Fighting Rust; or immutability, borrowing and lifetimes

So I've decided to learn Rust. Rust is a 'systems' programming language, which essentially means a language designed for writing systems code. A bit circular as definitions go, so lets see what Wikipedia has to say on it:

A system programming language usually refers to a programming language used for system programming; such languages are designed for writing system software, which usually requires different development approaches when compared with application software.

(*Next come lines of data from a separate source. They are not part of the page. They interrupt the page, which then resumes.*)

Definition parse_peer (value : Value) : policy (Family * list Interval) :=
  peer ← object value;
  _ ← check_fields peer PEER_FIELDS;
  parse_peer_fields peer.

Definition parse_legacy_rule (rule : Object) : policy (list Rule) :=
  _ ← check_fields rule LEGACY_RULE_FIELDS;
  peer ← parse_peer_fields rule;
  let destinations := Some [peer] in
  let port := get rule (bytes_of "port") in
  let end_port := get rule (bytes_of "endPort") in
  if is_some end_port && negb (is_some port) then Err EndPortRequiresPort
  else
    match get rule (bytes_of "protocol") with
    | None => if is_some port then Err PortRequiresProtocol else Ok (combine destinations None)
    | Some protocol =>
        protocol ← PolicyFile.protocol protocol;
        selectors ← map_err RulesInvalid (port_selectors protocol (port_value <$> port) (port_value <$> end_port));
        Ok (combine destinations (Some selectors))
    end.

Definition parse_mxc_port (value : Value) : policy (list Selector) :=
  port ← object value;
  _ ← check_fields port PORT_FIELDS;
  protocol ← match get port (bytes_of "protocol") with Some protocol => PolicyFile.protocol protocol | None => Ok RuleAny end;
  map_err RulesInvalid (port_selectors protocol (port_value <$> get port (bytes_of "port")) (port_value <$> get port (bytes_of "endPort"))).

(** The loops of [parse_mxc_rule]. *)
Fixpoint parse_peers (peers : list Value) (parsed : list (Family * list Interval)) : policy (list (Family * list Interval)) :=
  match peers with
  | [] => Ok parsed
  | peer :: peers => d ← parse_peer peer; parse_peers peers (parsed ++ [d])
  end.
Fixpoint parse_mxc_ports (ports : list Value) (parsed : list Selector) : policy (list Selector) :=
  match ports with
  | [] => Ok parsed
  | port :: ports => selectors ← parse_mxc_port port; parse_mxc_ports ports (parsed ++ selectors)
  end.

Definition parse_mxc_rule (rule : Object) : policy (list Rule) :=
  _ ← check_fields rule MXC_RULE_FIELDS;
  destinations ← match get rule (bytes_of "to") with
                 | None => Ok None
                 | Some to =>
                     peers ← array to;
                     if is_empty peers then Err NoDestination
                     else parsed ← parse_peers peers []; Ok (Some (group_destinations parsed))
                 end;
  selectors ← match get rule (bytes_of "ports") with
              | None => Ok None
              | Some ports =>
                  ports ← array ports;
                  if is_empty ports then Err NoSelector else parsed ← parse_mxc_ports ports []; Ok (Some parsed)
              end;
  Ok (combine destinations selectors).

Definition parse_rule (value : Value) : policy (list Rule) :=
  rule ← object value;
  if has_any rule LEGACY_RULE_FIELDS then
    if has_any rule MXC_RULE_FIELDS then Err MixedForms else parse_legacy_rule rule
  else parse_mxc_rule rule.

(** The loop of [parse_category]. *)
Fixpoint parse_elements (elements : list Value) (rules : list Rule) : policy (list Rule) :=
  match elements with
  | [] => Ok rules
  | element :: elements => more ← parse_rule element; parse_elements elements (rules ++ more)
  end.

Definition parse_category (value : option Value) : policy (list Rule) :=
  elements ← match value with Some value => array value | None => Ok [] end;
  parse_elements elements [].

Definition compile_category (value : option Value) : policy (list NativeRule) :=
  rules ← parse_category value;
  map_err RulesInvalid (lower rules).

(** ** Policies *)

Record CompiledEgressPolicy := mkCompiledEgressPolicy { allow : list NativeRule; deny : list NativeRule }.

Definition compile_policy (value : Value) : policy CompiledEgressPolicy :=
  root ← object value;
  _ ← check_fields root ROOT_FIELDS;
  allow ← compile_category (get root (bytes_of "allow"));
  deny ← compile_category (get root (bytes_of "deny"));
  Ok (mkCompiledEgressPolicy allow deny).

(** [compile_policy_bytes], over what [serde_json] reads of a text. *)
Definition compile_policy_bytes (serde : list byte -> Document) (serde_f64 std_f64 : list byte -> option Double) (arbitrary_precision : bool)
    (data : list byte) : policy CompiledEgressPolicy :=
  if MAX_POLICY_FILE_SIZE <? len data then Err FileTooLarge
  else if negb (is_utf8 data) then Err FileNotUtf8
  else
    value ← map_err (fun error => match error with Syntax => FileNotJson | TooDeep => FileTooDeep | Repeated object field => DuplicateField object field end)
              (read_document serde_f64 std_f64 arbitrary_precision (serde data) (bytes_of "egress policy"));
    compile_policy value.

(** [compile_policy_file], of a file's contents, [None] if they cannot be read: at most one byte more
    than the limit is. *)
Definition compile_policy_file (serde : list byte -> Document) (serde_f64 std_f64 : list byte -> option Double) (arbitrary_precision : bool)
    (contents : option (list byte)) : policy CompiledEgressPolicy :=
  match contents with
  | None => Err FileUnreadable
  | Some contents => compile_policy_bytes serde serde_f64 std_f64 arbitrary_precision (ztake (MAX_POLICY_FILE_SIZE + 1) contents)
  end.

(** ** What a document says

    The rules that a document's values write, as a caller of the library would write them. *)

Definition text_of (value : Value) : option (list byte) := match value with Str text => Some text | _ => None end.
Definition texts_of (value : option Value) : option (list (list byte)) :=
  match value with None => Some [] | Some (Arr values) => mapM text_of values | _ => None end.
Definition only (o : Object) (names : list (list byte)) : bool := forallb (fun name => bool_decide (name ∈ names)) o.*1.

Definition peer_of (o : Object) : option Destination :=
  cidr ← get o (bytes_of "cidr") ≫= text_of; except ← texts_of (get o (bytes_of "except")); Some (mkDestination cidr except).
Definition mxc_peer_of (value : Value) : option Destination :=
  match value with Obj o => if only o PEER_FIELDS then peer_of o else None | _ => None end.

(** A port, which must be an integer where it is written. *)
Definition port_of (value : option Value) : option (option Z) :=
  match value with None => Some None | Some value => match port_value value with PortInteger i => Some (Some i) | PortOther => None end end.

Definition protocol_name (p : RuleProtocol) : Protocol :=
  match p with RuleTcp => ProtocolTcp | RuleUdp => ProtocolUdp | RuleIcmp => ProtocolIcmp | RuleAny => ProtocolAny end.

Definition selector_with (p : option RuleProtocol) (o : Object) : option PortSelector :=
  p ← p; port ← port_of (get o (bytes_of "port")); end_port ← port_of (get o (bytes_of "endPort")); Some (mkPortSelector (protocol_name p) port end_port).
Definition mxc_selector_of (value : Value) : option PortSelector :=
  match value with
  | Obj o => if only o PORT_FIELDS
             then selector_with (match get o (bytes_of "protocol") with None => Some RuleAny | Some p => text_of p ≫= parse_protocol end) o else None
  | _ => None
  end.

(** The elements of a field that must have some, if it is there. *)
Definition some_of {A} (read : Value -> option A) (value : option Value) : option (list A) :=
  match value with None => Some [] | Some (Arr (v :: values)) => mapM read (v :: values) | _ => None end.

(** ** Fields, destinations and ports *)

Lemma min_text_some names : forall l, is_some (foldl (fun least name => match least with Some l => if text_ltb name l then Some name else least | None => Some name end) (Some l) names) = true.
Proof. induction names as [|n names IH]; intros l; [done|]. cbn [foldl]. destruct (text_ltb n l); apply IH. Qed.

Lemma min_text_none names : min_text names = None <-> names = [].
Proof.
  split; [|by intros ->]. destruct names as [|name names]; [done|]. unfold min_text. cbn [foldl]. intros E. pose proof (min_text_some names name) as H. by rewrite E in H.
Qed.

Lemma check_fields_ok o names u : check_fields o names = Ok u <-> only o names = true.
Proof.
  unfold check_fields, only. destruct u. rewrite forallb_forall. destruct (min_text _) as [name|] eqn:E.
  - split; [done|]. intros H. assert (List.filter (fun name => negb (bool_decide (name ∈ names))) o.*1 = []) as Hn; [|by rewrite Hn in E].
    clear E. induction o.*1 as [|x l IH]; [done|]. cbn [List.filter]. rewrite (H x) by (by left). cbn [negb]. apply IH. intros y Hy. apply H. by right.
  - apply min_text_none in E. split; [|done]. intros _ x Hx. destruct (bool_decide (x ∈ names)) eqn:Ex; [done|]. exfalso.
    assert (x ∈ List.filter (fun name => negb (bool_decide (name ∈ names))) o.*1) as Hin; [|rewrite E in Hin; by apply elem_of_nil in Hin].
    apply list_elem_of_In, filter_In. split; [done|]. by rewrite Ex.
Qed.

Lemma parse_network_ok value n : parse_network value = Ok n <-> exists text, value = Str text /\ EgressRules.network text = Ok n.
Proof. destruct value; cbn; naive_solver. Qed.

Lemma exceptions_texts parent values : forall index excluded all, excluded_from parent (parse_network <$> values) index excluded = Ok all ->
  exists texts, values = Str <$> texts.
Proof.
  induction values as [|v values IH]; intros index excluded all; [by exists []|]. cbn [fmap list_fmap excluded_from]. intros (m & Hm & H)%result_bind_ok.
  apply parse_network_ok in Hm as (text & -> & _). destruct (negb _); [done|]. destruct (IH _ _ _ H) as [texts ->]. by exists (text :: texts).
Qed.

Lemma texts_of_strs texts : mapM text_of (Str <$> texts) = Some texts.
Proof. induction texts as [|t texts IH]; [done|]. cbn [fmap list_fmap mapM text_of mbind option_bind]. by rewrite IH. Qed.

Lemma mapM_text values texts : mapM text_of values = Some texts -> values = Str <$> texts.
Proof.
  revert texts. induction values as [|v values IH]; intros texts; cbn [mapM]; [by intros [= <-]|]. destruct v; cbn [text_of mbind option_bind]; try done.
  destruct (mapM text_of values) as [ts|]; [|done]. cbn [mbind option_bind]. intros [= <-]. cbn [fmap list_fmap]. f_equal. by apply IH.
Qed.

Lemma parse_strs (texts : list (list byte)) : parse_network <$> (Str <$> texts) = EgressRules.network <$> texts.
Proof. rewrite <- list_fmap_compose. done. Qed.

(** A destination's fields give exactly what the destination that they write gives. *)
Lemma peer_fields_ok o r : parse_peer_fields o = Ok r <->
  exists d n, peer_of o = Some d /\ EgressRules.network (cidr d) = Ok n /\ destination n (EgressRules.network <$> except d) = Ok r.
Proof.
  unfold parse_peer_fields, peer_of. destruct (get o (bytes_of "cidr")) as [c|]; [|split; [done|by intros (d & n & ? & _)]]. cbn [mbind option_bind]. rewrite result_bind_ok. split.
  - intros (n & Hn & H). apply map_err_ok, parse_network_ok in Hn as (text & -> & Hn). cbn [text_of mbind option_bind]. apply result_bind_ok in H as (values & Hv & Hd). apply map_err_ok in Hd.
    assert (exists texts, values = Str <$> texts) as [texts ->].
    { unfold destination in Hd. apply result_bind_ok in Hd as (all & Ha & _). by apply exceptions_texts in Ha. }
    exists (mkDestination text texts), n. rewrite parse_strs in Hd. split_and!; [|done|done]. unfold texts_of. destruct (get o (bytes_of "except")) as [[]|]; cbn [array] in Hv; try done.
    + apply ok_inj in Hv as ->. rewrite texts_of_strs. done.
    + apply ok_inj in Hv. destruct texts; [done|discriminate].
  - intros (d & n & Hp & Hn & Hd). destruct c; cbn [text_of mbind option_bind] in Hp; try done. destruct (texts_of _) as [texts|] eqn:Et; [|done]. injection Hp as <-. cbn [EgressRules.cidr EgressRules.except] in *.
    exists n. split; [by apply map_err_ok|]. apply result_bind_ok. exists (Str <$> texts). unfold texts_of in Et. split.
    + destruct (get o (bytes_of "except")) as [[]|]; try done; [|by injection Et as <-]. cbn [array]. f_equal. by apply mapM_text.
    + apply map_err_ok. by rewrite parse_strs.
Qed.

Not too useful either. If we follow the link then we actually get to the more important bit:

... whereas systems programming aims to produce software and software platforms which provide services to other software, are performance constrained, or both (e.g. operating systems, computational science applications, game engines and AAA video games, industrial automation, and software as a service applications)

The main take-away, is that systems programming languages tend to produce faster code, that is also smaller and can run in more constrained environments, be that CPU, memory or a combination of the two. My reason for learning it is to produce a tiling window manager for an ultrawide monitor.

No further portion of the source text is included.